You just never know who may be reading your words online.

I received a package in the mail, and found a bare Super Nintendo circuit board inside marked “Jam XXX,” which contained a very special edition of NBA Jam. The game was sent completely anonymously.

Since the site recently featured two Iguana Entertainment game demos (Jeff’s Shoot’Em Up and Shooter), I believe that my “Deep Throat” could be a former Acclaim employee who possibly wanted to send a little thank you gift for bringing back some old memories (Acclaim purchased Iguana in 1994, the same year when NBA Jam hit the Super Nintendo).

Undeniably Iguana’s flagship title, NBA Jam put the development studio over the top and into the big leagues of the gaming industry.

Banking on a commercial slam dunk, Acclaim invested 10 million in ads that ran on prime-time television and 1,400 movie theater screens across the country. Two million copies initially shipped to stores nationwide, filling first the 100,000 pre-orders. Iguana was set to have its annual revenues exceed 5 million that year.

Jeff Spangenberg, who headed Iguana at the time, had turned down the chance to port Mortal Kombat and opted to bring the fast-paced, two-on-two arcade basketball experience to home consoles instead.

NBA Jam is a better game,” Spangenberg told the Austin American-Statesman. “If we’d taken Mortal Kombat, we wouldn’t have been able to do NBA Jam. And if it were not for NBA Jam, I would never have lived down passing up Mortal Kombat.”

He continued: “We haven’t developed anything that would be considered violent. NBA Jam will sell just as many copies as Mortal Kombat, and there’s no violence in it whatsoever.”

The statement about not developing anything considered violent made for good PR but was not entirely true. Before forming Iguana, Spangenberg ran Punk Entertainment, which developed games for the SEGA Genesis–games such as Death Duel. To quote from that game’s press release:

“The gameplay is incredibly vivid as it allows you to slowly dismember your enemy! Sometimes your enemies will reattach their lifeless limbs to their bodies and sometimes they’ll use them as weapons! Death Duel certainly gives new meaning to the term ‘disarm your enemy.’ ”

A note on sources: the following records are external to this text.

(* ===== verification/DnfInventoryProofs.v ===== *)
(** Proofs on the installed inventory of the Fedora backend: what is answered
    from a snapshot is what the database holds at the time. *)

From S2P Require Import Prelude Spdx RustPath Validation DpkgStatus History Policy Dnf DnfProofs DnfInventory.
Open Scope Z_scope.
Open Scope omg_scope.

(** * Fingerprints *)

Definition row_ok (row : Z * list Z) : Prop := - 2 ^ 63 <= row.1 < 2 ^ 63 /\ Z.of_nat (length row.2) < 2 ^ 64.

Lemma framing_injective tail tail' rows rows' : Forall row_ok rows -> Forall row_ok rows' ->
  (rows ≫= row_bytes) ++ 0 :: tail = (rows' ≫= row_bytes) ++ 0 :: tail' -> rows = rows'.
Proof.
  revert rows'. induction rows as [|[n b] rows IH]; intros [|[n' b'] rows']; intros Hr Hr' H; [done|discriminate..|].
  apply Forall_cons in Hr as [[Hn Hb] Hr]. apply Forall_cons in Hr' as [[Hn' Hb'] Hr']. cbn [fst snd] in *.
  assert (Hcons : forall r rs, (r :: rs) ≫= row_bytes = row_bytes r ++ (rs ≫= row_bytes)) by done. rewrite !Hcons in H. unfold row_bytes at 1 3 in H. cbn [fst snd app] in H.
  apply (inj (cons 1)) in H. rewrite <- !app_assoc in H.
  apply app_inj_1 in H as [H1 H]; [|by rewrite !length_be_bytes]. apply app_inj_1 in H as [H2 H]; [|by rewrite !length_be_bytes].
  pose proof (Z.mod_pos_bound n (2 ^ 64) eq_refl). pose proof (Z.mod_pos_bound n' (2 ^ 64) eq_refl). change (2 ^ 64) with (256 ^ 8) in *.
  apply be_bytes_inj in H1; [|done..]. apply be_bytes_inj in H2; [|lia..]. apply app_inj_1 in H as [-> H]; [|lia].
  assert (n = n') as -> by (rewrite !Z.mod_eq in H1 by lia; lia). f_equal. by apply IH.
Qed.

Lemma by_hnum_order : cmp_order always by_hnum.
Proof. apply (cmp_order_key fst always Z.compare). apply cmp_order_Z. Qed.

Lemma inventory_bytes_perm rows rows' : Forall row_ok rows -> Forall row_ok rows' -> inventory_bytes rows = inventory_bytes rows' -> rows ≡ₚ rows'.
Proof.
  unfold inventory_bytes. cbn zeta. intros Hr Hr' H. apply app_inv_head in H. rewrite <- (sort_by_perm by_hnum rows), <- (sort_by_perm by_hnum rows').
  apply framing_injective in H; [by rewrite H|by rewrite sort_by_perm..].
Qed.

(** * Sequences of reads *)

Lemma T_bind_inv {A B} (p : T A) (f : A -> T B) t t' b : (x ← p; f x) t = (t', b) -> exists t1 a, p t = (t1, a) /\ f a t1 = (t', b).
Proof. unfold mbind, T_bind. destruct (p t) as [t1 a]. eauto. Qed.

Ltac T_inv :=
  repeat match goal with
  | H : mbind _ _ _ = (_, _) |- _ =>
      let t := fresh "t" in let a := fresh "a" in let H1 := fresh "Hstep" in
      apply T_bind_inv in H as (t & a & H1 & H)
  | H : read_at _ _ = (_, _) |- _ => unfold read_at in H; injection H as ? ?; subst
  | H : mret _ _ = (_, _) |- _ => unfold mret, T_ret in H; injection H as ? ?; subst
  | H : (S _, _) = (_, _) |- _ => injection H as ? ?; subst
  end.

Section reads.
Context (w : World) (sha256 : list Z -> list Z) (from_utf8_lossy : list Z -> rstr).

Lemma identity_read_clock t t' i : database_identity_read w t = (t', i) -> (t < t')%nat.
Proof. unfold database_identity_read. intros H. T_inv. repeat case_match; T_inv; lia. Qed.

Lemma identity_read_stat t t' i : database_identity_read w t = (t', Some i) -> stat_database w t = Entry true (database i).
Proof.
  unfold database_identity_read. intros H. T_inv. destruct (stat_database w t) as [| |[] identity]; cbn [file_identity] in H; T_inv; try discriminate.
  case_match; [|discriminate]. by simplify_eq.
Qed.

(** The files match when the database file has the observed identity. *)
Lemma files_match_spec o t t' b : files_match w o t = (t', b) -> (t < t')%nat /\
  (b = true -> stat_database w t = Entry true (database (observed_identity o))).
Proof.
  unfold files_match. intros H. T_inv. pose proof Hstep as Hc%identity_read_clock. split; [done|].
  destruct a as [i|]; [|done]. apply identity_read_stat in Hstep. unfold same_inventory_files. intros [Hi _]%andb_prop. apply bool_decide_eq_true in Hi. congruence.
Qed.

(** The contents of the connection, as far as they were compared. *)
Lemma contents_match_spec o t t' b : contents_match w sha256 o t = (t', b) -> (t < t')%nat /\
  (b = true -> exists u, (t <= u < t')%nat /\
    (data_version w (connection o) u = Some (observed_version o) \/
     exists rows, package_rows w (connection o) u = Some rows /\ fingerprint_inventory sha256 rows = inventory_fingerprint o)).
Proof.
  unfold contents_match. intros H. T_inv. destruct (data_version w (connection o) t) as [v|] eqn:Ev; [|T_inv; split; [lia|done]].
  destruct (Z.eqb_spec v (observed_version o)) as [->|Hv]; T_inv.
  - split; [lia|]. intros _. exists t. split; [lia|by left].
  - split; [lia|]. destruct (package_rows w (connection o) (S t)) as [rows|] eqn:Er; [|done]. intros Hb. to_prop. exists (S t). split; [lia|]. right. eauto.
Qed.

Apparently that violent past wasn’t the only dirty secret Spangenberg had been hiding from the press. He also failed to mention the existence of an X-rated version of NBA Jam nicknamed NBA Jam XXX.

The individual who contacted the site included a note, cluing me into the history behind the mysterious game.

  

Due to the memory constraints of the 16-bit system, the long strands of voice samples from the classic arcade game had to be modified to fit on the Super Nintendo cartridge. Tim Kitzrow, NBA Jam‘s memorable voice-over announcer, was called back into the studio to shorten his calls. During one of these recording sessions, a number of outtakes were saved as a joke, which served as the basis for a special, profanity-filled, in-house-only game–one that, if word ever got out about its existence, could have severely jeopardized Acclaim’s relationship with the NBA league and completely shut down NBA Jam‘s development for good.

At least, that was the explanation given from this supposed Acclaim employee. Even after almost two decades, this industry insider remains in hiding, unwilling to publicly divulge his identity for fear of retaliation.

  

I was afraid because of all of the secrecy surrounding the game that this person may not want me to share the prototype with the rest of the world. Not so. In fact, I was told that I could do whatever I pleased with the code. And what I please to do is document and preserve this filthy, foul-mouthed piece of gaming history!

Prototype Specs:

SHVC-4PV5B-01

U1 EPROM

U2 EPROM

U3 EPROM

U4 EPROM

U5 16/64/256K SRAM [Empty Slot]

U6 PLD [4PV5B-0111 Chip]

U7 74LS157 [74LS157N Chip]

U8 CIC

BATT CR2032

Now, “prototype” may be the wrong word to describe this game. Even though NBA Jam XXX is contained on a standard prototype board with four EPROMs, the actual software inside looks and plays the same as the retail game.

Windhex did recognize 11,777 byte differences when compared to the U.S. retail game, but the only real in-game changes I could find so far were the outrageous soundbites.

  

Famous lines like “Boom-Shakalaka” and “He’s on fire” have been removed and replaced with colorful, crude curses. I have assembled a list of the vulgar commentary below (click on any phrase to listen to the .mp3):

Truly, this has to be the most ridiculous “prototype” I have gone through yet. Nothing’s quite as surreal as hearing Kitzrow yell out “Grabs his Johnson!” on the Super Nintendo as secret character Bill Clinton makes a frantic grab for the ball while letting out a series of digitized grunts.

To Deep Throat: I expect that you will at some point be reading this, so I want to take this opportunity to thank you for your trust and generosity. If it weren’t for you, this game might have been lost forever. And that would have been one serious, well, fuck up.

On an unrelated note, if any dirty-minded Nintendo of America ex-employees also happen to be reading: Who’s up for a Secret Santa this year? I know I am!